I wanted to ask you a big favor. It is really interesting to me where the story with response processors unwinds, but it becomes to be really hard following 50+ files PR.

If it is possible, can you split this PR in two: one with refactorings/spelling/examples fixes without any API changes, we'll discuss it briefly and merge; and the next one focused just on processors/transformers redesign? I believe it would be waaay easier for both of us to proceed this way.

@zverok
Copy link
Contributor

zverok commented Feb 27, 2018

However, the underlying architecture would become more modular and focused on building pipelines (or middleware) to handle processing of HTTP responses.

Yes, that's one of my goals (that I've never had time to fully embrace for this project). So, let's go with it 👍

BTW, as you've mentioned it, I, in fact, developed Hm somewhat with TLAW in mind, so probably (on some further steps) the possibility could be investigated to do things in "Hm-like" style:

transform('items', :*, 'date', &Date.method(:parse))
# instead of
transform_items('items') do
  transform 'date', &Date.method(:parse))
end

(The former now looks "cleaner" for me, though it contradicts open_weather_map example, with WEATHER_PROCESSOR reused on several levels.)

But that's for future (also, transform_items maybe should be transform_each?.. Looks more Ruby, don't remember why I wanted _items suffix in the first place.)

PS: On a totally unrelated note, yesterday evening younger colleague asked for help with some Magento integration, and we struggled for a few hours with rough SOAP/Savon, and then I googled for ready solution, and suddenly found magento-rb and everything worked fine just out-of-the-box, and then I was like "Hey, I know this guy!" So, thanks, I guess :)

@joelvh
Copy link
Contributor Author

joelvh commented Feb 28, 2018

@zverok Ha! What a funny coincidence that you guys found that Magento project. Glad it was of help!

Regarding multiple PRs: I tried to largely group updates into commits, so I would initially recommend looking through the commits as a means to understand the changes. If that isn't possible, I'll see about multiple PRs, if that's OK?

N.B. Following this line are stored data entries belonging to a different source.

Lemma encrypt_run m pad src key iv dst dl : valid m pad src key iv -> 8 * length (all_blocks rd pad src) <= length dst ->
  encrypt setk prim rd (Some dst) dl (Some src) (Some key) m pad (iv_ptr m iv)
  = Some (encrypted prim rd (multiple_key setk key) m pad (iv_ptr m iv) src dst).
Proof.
  intros [Hk Hi Hib Hb Hf Hn _] Hl. unfold encrypt. rewrite Hk, iv_ptr_valid, plain_valid by assumption. cbn [negb].
  unfold iv_ptr. destruct m; cbn [bool_decide decide mode_eq_dec].
  - now apply encrypt_ecb_run.
  - apply encrypt_cbc_run; auto.
  - apply encrypt_cfb_run; auto.
  - apply encrypt_ofb_run; auto.
  - apply encrypt_ctr_run; auto.
Qed.

Lemma run_blocks m pad src key iv : valid m pad src key iv ->
  Forall block (enc_run prim (multiple_key setk key) m (iv_ptr m iv) (all_blocks rd pad src)).1
  /\ length (enc_run prim (multiple_key setk key) m (iv_ptr m iv) (all_blocks rd pad src)).1 = length (all_blocks rd pad src).
Proof.
  intros [Hk Hi Hib Hb Hf Hn _]. split; [|apply run_length].
  apply (run_ok _ (chain_ok m) (step_ok prim (multiple_key setk key) m)); [now apply iv_ptr_chain_ok|now apply all_blocks_block].
Qed.

(** The reserve of the string functions is enough. *)
Lemma reserve_enough pad src : 8 * length (all_blocks rd pad src) <= encrypt_len_reserve (length src).
Proof. rewrite all_blocks_length. unfold encrypt_len_reserve. destruct (is_need_padding pad); lia. Qed.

Regarding transformations: Yes, Hm was the project, and as a matter of fact, it looks like you just started that very recently. Solnic's Transproc is the other one, and both of these have lots of common transformations built-in. My goal is to develop a set of gems that can help with solving various use cases, that can all be used together. Primarily, the goal is to provide DSLs to construct ETL workflows or data migrations, report generation, and other things in an abstract way that easily lets you use the tools you want to use for things like transformations. (For instance, take the TLAW DSL for defining the workflow and transformations. The transformations could be performed by Hm, Transproc, or both.) A bit ambitious, I realize, but that's the goal. We can talk more about this if you're interested... for now I'm using my reporting gem as a workspace for these concepts, and will abstract out various aspects of that project into individual gems for composition for individual use cases (eventually).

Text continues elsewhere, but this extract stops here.